IFA has sent a submission to the Minister for Agriculture, Food and the Marine Charlie McConalogue in an effort to resolve the difficulties that have emerged for farmers and marts trying to operate under Level 5 restrictions.
The move comes after a disastrous week across the country where poor broadband caused online sales to collapse in 16 marts over the weekend while farmers stood outside the facilities trying to bid and sell stock on their phones because they are not allowed into the ringside under the current restrictions.
Dan McCarthy, Manager of Kenmare Mart in Co Kerry called for the reintroduction of Level 3 restrictions while IFA urged the Government to review the current regulations.
Mr McCarthy’s comments came after a day of “utter mayhem” at Kenmare Mart where buyers couldn’t bid because of poor internet, while others - unhappy with an animal after purchasing it from the online catalogue - discovered there was no system in place to return it.
“Under Level 3 restrictions we were allowing 24 or 25 people into the ringside with social distancing in place and everything worked fine,” added Mr McCarthy.
“Now, under the Level 5 restrictions people are gathering outside the mart because they can’t come inside.
“Animals are being selected from the online catalogue for purchase; after they are eventually bought the farmer brings the stock back to the farm but there are occasions when he is unhappy with the animal.
“And there is no return process at the mart in place when a situation like this arises; it’s unreal to be honest with you.”
IFA president Tim Cullinan pointed out that this is a critical time of year for the country’s suckler, beef and sheep farmers in the market place and it is vital the mart sales “function in a manner that is as open, transparent and competitive as possible over the next number of weeks”.
“The option to hold cattle doesn’t exist for the majority of farmers selling at this time of year,” he added.
“Any disruption to the marketing of these animals can have very serious consequences in terms of animal health, welfare and crucially income for the farmers involved in what is a low-income sector.”
Meanwhile, in its submission to the Minister, IFA has sought the facilitation of controlled numbers of buyers at the ringside.
The organisation stated that suckler, beef and sheep farmers are heavily dependent on an effective mart system at this time of year and while the platforms being used to run sales have been working well, “what happened on Saturday when one of the online systems went down shows the risk of operating using this system alone”.
“The poor-quality broadband is also a contributor to the difficulties for marts and farmer buyers with an exclusive on-line sales system,” the submission continued.
“Not all buyers are comfortable using this system and there is a concern that they will not be active bidders.
“This could reduce the number of bidders and affect the integrity of the market.
“Mart rings are generally very spacious, with high roofs and numerous openings with good airflow.”

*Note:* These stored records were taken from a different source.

(* ===== verification/Signals.v ===== *)
(** * Signals forwarded to a child

    The other half of [run] in devnet/lib/proc.ts: while a child runs, the
    signals that stop a container reach it; when it has ended, however it
    ended, the process's listeners are the ones it had. [Process] has what the
    child does to the files and the streams. *)

From Stdlib Require Import ZArith Lia.
From S2P Require Import Prelude.

Definition FORWARDED : list string := ["SIGINT"; "SIGTERM"; "SIGHUP"].

(** ** Listeners

    A closure by what it is: [run]'s handler of a signal for its child, or one
    that something else installed. *)
Inductive Listener : Type := Forward (child : nat) (signal : string) | Other (n : nat).
#[export] Instance Listener_eq_dec : EqDecision Listener.
Proof. solve_decision. Defined.

(** What is registered on [process], oldest first; the children still alive;
    the signals they were sent, and those other listeners saw. *)
Record Supervisor : Type := mkSupervisor {
  listeners : list (string * Listener); living : list nat; sent : list (nat * string); seen : list (nat * string)
}.
Definition set_listeners (l : list (string * Listener)) (s : Supervisor) : Supervisor :=
  mkSupervisor l (living s) (sent s) (seen s).

(** [process.on] appends, [process.off] removes the most recent registration. *)
Definition on (signal : string) (h : Listener) : M Supervisor unit :=
  modify (fun s => set_listeners (listeners s ++ [(signal, h)]) s).
Fixpoint remove_first (x : string * Listener) (l : list (string * Listener)) : list (string * Listener) :=
  match l with [] => [] | y :: l => if bool_decide (y = x) then l else y :: remove_first x l end.
Definition off (signal : string) (h : Listener) : M Supervisor unit :=
  modify (fun s => set_listeners (reverse (remove_first (signal, h) (reverse (listeners s)))) s).

(** [child.kill(signal)], which throws when the child is gone, and [forward],
    which does not. *)
Definition kill (child : nat) (signal : string) : M Supervisor unit := fun s =>
  if bool_decide (child ∈ living s) then (Val tt, mkSupervisor (listeners s) (living s) (sent s ++ [(child, signal)]) (seen s))
  else (Exn (JsError "kill ESRCH"), s).
Definition forward (child : nat) (signal : string) : M Supervisor unit := try_catch (kill child signal) (fun _ => mret tt).
Definition invoke (signal : string) (h : Listener) : M Supervisor unit :=
  match h with
  | Forward child signal => forward child signal
  | Other n => modify (fun s => mkSupervisor (listeners s) (living s) (sent s) (seen s ++ [(n, signal)]))
  end.
Fixpoint invoke_all (signal : string) (l : list (string * Listener)) : M Supervisor unit :=
  match l with
  | [] => mret tt
  | (name, h) :: l => (if bool_decide (name = signal) then invoke signal h else mret tt);; invoke_all signal l
  end.
(** A signal arrives: the listeners registered at that moment are called, in
    order. *)
Definition deliver (signal : string) : M Supervisor unit := l ← gets listeners; invoke_all signal l.
(** The child ends. *)
Definition ended (child : nat) : M Supervisor unit :=
  modify (fun s => mkSupervisor (listeners s) (filter (fun c => c <> child) (living s)) (sent s) (seen s)).

(** ** [run], around the wait for the child *)
Fixpoint register_all (child : nat) (signals : list string) : M Supervisor unit :=
  match signals with [] => mret tt | signal :: signals => on signal (Forward child signal);; register_all child signals end.
Fixpoint unregister_all (child : nat) (signals : list string) : M Supervisor unit :=
  match signals with [] => mret tt | signal :: signals => off signal (Forward child signal);; unregister_all child signals end.
(** [try { m } finally { f }], for an [f] that returns. *)
Definition finally {A} (m : M Supervisor A) (f : M Supervisor unit) : M Supervisor A := fun s =>
  let '(o, s') := m s in (o, (f s').2).
Definition forwarding {A} (child : nat) (wait : M Supervisor A) : M Supervisor A :=
  register_all child FORWARDED;; finally wait (unregister_all child FORWARDED).

(** While the child runs signals arrive; then it ends, and a signal may still
    arrive before the wait resumes; the wait returns the exit code, or throws. *)
Fixpoint deliver_all (signals : list string) : M Supervisor unit :=
  match signals with [] => mret tt | signal :: signals => deliver signal;; deliver_all signals end.
Definition waiting (child : nat) (before after : list string) (code : outcome Z) : M Supervisor Z :=
  deliver_all before;; ended child;; deliver_all after;; liftO code.

(** * What it does *)

Definition forwards (child : nat) : list (string * Listener) := map (fun signal => (signal, Forward child signal)) FORWARDED.
Definition foreign (s : Supervisor) : Prop := Forall (fun x => exists n, x.2 = Other n) (listeners s).

Lemma register_all_run child signals s : register_all child signals s
  = (Val tt, set_listeners (listeners s ++ map (fun signal => (signal, Forward child signal)) signals) s).
Proof.
  revert s. induction signals as [|x l IH]; intros s; simpl.
  - rewrite app_nil_r. by destruct s.
  - rewrite (bind_val _ _ _ _ _ (eq_refl : on x _ s = (Val tt, _))), IH. unfold set_listeners. simpl. by rewrite <- app_assoc.
Qed.

(** An [off] of a handler registered once, wherever it is, takes it away. *)
Lemma remove_first_app x l r : x ∉ l -> remove_first x (l ++ x :: r) = l ++ r.
Proof.
  induction l as [|y l IH]; intros Hn; cbn [app remove_first]; [by rewrite bool_decide_eq_true_2|].
  apply not_elem_of_cons in Hn as [Hy Hn]. rewrite bool_decide_eq_false_2 by congruence. by rewrite IH.
Qed.
Lemma off_run signal h s l1 l2 : listeners s = l1 ++ (signal, h) :: l2 -> (signal, h) ∉ l2 ->
  off signal h s = (Val tt, set_listeners (l1 ++ l2) s).
Proof.
  intros Hl Hn. unfold off, modify. rewrite Hl, reverse_app, reverse_cons, <- app_assoc. cbn [app].
  rewrite remove_first_app by (by rewrite elem_of_reverse). by rewrite reverse_app, !reverse_involutive.
Qed.
Lemma FORWARDED_distinct : NoDup FORWARDED.
Proof. apply (bool_decide_unpack _). reflexivity. Qed.
Lemma unregister_run child l signals : NoDup signals -> forall s,
  listeners s = l ++ map (fun signal => (signal, Forward child signal)) signals ->
  unregister_all child signals s = (Val tt, set_listeners l s).
Proof.
  induction 1 as [|x signals Hx _ IH]; intros s Hl; cbn [unregister_all map] in *.
  - rewrite app_nil_r in Hl. subst l. by destruct s.
  - erewrite bind_val; [|eapply off_run; [exact Hl|]]; [by rewrite (IH (set_listeners _ s) eq_refl)|].
    rewrite list_elem_of_fmap. intros (y & [= <-] & Hy). done.
Qed.

(** A signal for which only foreign listeners are registered is sent to no
    child; one of [FORWARDED] reaches the child, if it lives, exactly once. *)
Definition forwarded (signals : list string) : list string := filter (fun x => x ∈ FORWARDED) signals.
Lemma invoke_foreign signal l s : Forall (fun x => exists n, x.2 = Other n) l ->
  exists ns, invoke_all signal l s = (Val tt, mkSupervisor (listeners s) (living s) (sent s) (seen s ++ ns)).
Proof.
  revert s. induction l as [|[name h] l IH]; intros s Hf; cbn [invoke_all].
  - exists []. rewrite app_nil_r. by destruct s.
  - apply Forall_cons in Hf as [[n Hn] Hf]. simpl in Hn. subst h. case_bool_decide.
    + destruct (IH (mkSupervisor (listeners s) (living s) (sent s) (seen s ++ [(n, signal)])) Hf) as [ns Hns].
      exists ((n, signal) :: ns). cbn in *. unfold mbind, M_bind. simpl. rewrite Hns. by rewrite <- app_assoc.
    + destruct (IH s Hf) as [ns Hns]. exists ns. unfold mbind, M_bind. simpl. exact Hns.
Qed.
Lemma invoke_all_app signal l1 l2 s s1 : invoke_all signal l1 s = (Val tt, s1) ->
  invoke_all signal (l1 ++ l2) s = invoke_all signal l2 s1.
Proof.
  revert s. induction l1 as [|[name h] l IH]; intros s H; cbn [invoke_all app] in *; [by injection H as <-|].
  unfold mbind, M_bind in *. destruct ((if bool_decide (name = signal) then invoke signal h else mret tt) s) as [[[]|e|] s2]; [by apply IH|done..].
Qed.

(** What a delivery sends to the child. *)
Definition reaches (child : nat) (s : Supervisor) (signals : list string) : list (nat * string) :=
  if bool_decide (child ∈ living s) then map (fun x => (child, x)) (forwarded signals) else [].
Lemma forwards_run child signal s : invoke_all signal (forwards child) s
  = (Val tt, mkSupervisor (listeners s) (living s) (sent s ++ reaches child s [signal]) (seen s)).
Proof.
  assert (Hq : forall (m : M Supervisor unit), (mret tt;; m) s = m s) by done.
  unfold reaches, forwarded, forwards, FORWARDED. cbn [map invoke_all]. rewrite filter_cons, filter_nil.
  destruct (decide (signal ∈ _)) as [Hin|Hout].
  - repeat (apply elem_of_cons in Hin as [->|Hin]); [..|by apply not_elem_of_nil in Hin];
      destruct s; cbn [invoke]; unfold mbind, M_bind, forward, try_catch, kill; cbn;
      repeat (case_bool_decide; try congruence; cbn); by rewrite ?app_nil_r.
  - repeat (apply not_elem_of_cons in Hout as [? Hout]). rewrite !bool_decide_eq_false_2 by congruence. rewrite !Hq.
    destruct s. cbn. by case_bool_decide; rewrite app_nil_r.
Qed.

(** Signals delivered while [run] waits. *)
Definition waits (child : nat) (l : list (string * Listener)) (s : Supervisor) : Prop :=
  listeners s = l ++ forwards child /\ Forall (fun x => exists n, x.2 = Other n) l.
Lemma deliver_run child l signal s : waits child l s -> exists ns, deliver signal s
  = (Val tt, mkSupervisor (listeners s) (living s) (sent s ++ reaches child s [signal]) (seen s ++ ns)).
Proof.
  intros [Hl Hf]. destruct (invoke_foreign signal l s Hf) as [ns Hns]. exists ns.
  unfold deliver. erewrite bind_val by done. rewrite Hl at 1. rewrite (invoke_all_app _ _ _ _ _ Hns). apply forwards_run.
Qed.
Lemma deliver_all_run child l signals : forall s, waits child l s -> exists ns, deliver_all signals s
  = (Val tt, mkSupervisor (listeners s) (living s) (sent s ++ reaches child s signals) (seen s ++ ns)).
Proof.
  induction signals as [|x signals IH]; intros s Hw; cbn [deliver_all].
  - exists []. unfold reaches, forwarded. rewrite filter_nil. destruct s. cbn. rewrite !app_nil_r. case_bool_decide; by rewrite app_nil_r.
  - destruct (deliver_run child l x s Hw) as [ns Hns]. rewrite (bind_val _ _ _ _ _ Hns).
    destruct (IH (mkSupervisor (listeners s) (living s) (sent s ++ reaches child s [x]) (seen s ++ ns)) Hw) as [ns' Hns'].
    exists (ns ++ ns'). rewrite Hns'. cbn [listeners living sent seen]. rewrite <- !app_assoc. do 3 f_equal. unfold reaches, forwarded. cbn [living].
    case_bool_decide; [|done]. change (x :: signals) with ([x] ++ signals). by rewrite filter_app, map_app.
Qed.

(** [run] and the signals. Over a process whose listeners are others', whatever
    arrives while the child lives and after, and however the wait ends: every
    forwarded signal that arrived while it lived reached the child, once each
    and in order, and no other did; and the process is left with the listeners
    it had. *)
Lemma forwarding_run child before after code s : Forall (fun x => exists n, x.2 = Other n) (listeners s) -> child ∈ living s ->
  exists ns, forwarding child (waiting child before after code) s
    = (code, mkSupervisor (listeners s) (filter (fun c => c <> child) (living s))
               (sent s ++ map (fun x => (child, x)) (forwarded before)) (seen s ++ ns)).
Proof.
  intros Hf Hc. unfold forwarding. rewrite (bind_val _ _ _ _ _ (register_all_run child FORWARDED s)).
  set (s1 := set_listeners _ s). assert (Hw : waits child (listeners s) s1) by done.
  destruct (deliver_all_run child (listeners s) before s1 Hw) as [ns1 H1]. set (s2 := mkSupervisor _ _ _ _) in H1.
  set (s3 := mkSupervisor (listeners s2) (filter (fun c => c <> child) (living s2)) (sent s2) (seen s2)).
  assert (Hw3 : waits child (listeners s) s3) by done.
  destruct (deliver_all_run child (listeners s) after s3 Hw3) as [ns2 H2]. exists (ns1 ++ ns2).
  unfold finally, waiting. rewrite (bind_val _ _ _ _ _ H1), (bind_val _ _ _ _ _ (eq_refl : ended child s2 = (Val tt, s3))).
  rewrite (bind_val _ _ _ _ _ H2). unfold liftO. erewrite unregister_run; [|exact FORWARDED_distinct|exact (proj1 Hw3)].
  cbn. unfold reaches at 2. rewrite bool_decide_eq_false_2; [|by intros [? _]%list_elem_of_filter].
  unfold reaches. rewrite bool_decide_eq_true_2 by done. by rewrite app_nil_r, <- app_assoc.
Qed.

In a statement, the Department acknowledged the difficulties experienced by farmers and mart managers last week and said officials would “continue to work closely” with livestock marts representative organisations to facilitate the sale of animals through the marts.
“The unprecedented numbers of people viewing and bidding on the mart online systems, and the speed at which farmers have adopted the new technology, has meant that some have had to build extra resilience into their systems,” a spokesperson added.
“While it is too early to draw any definitive conclusions, to date mart trade via the online only systems for cattle and sheep remains good, with mart clearances of up to 95%, and a continued steady trade as has been the case in many marts this autumn.
“Every aspect of the situation in relation to marts will be kept under review over the coming period.”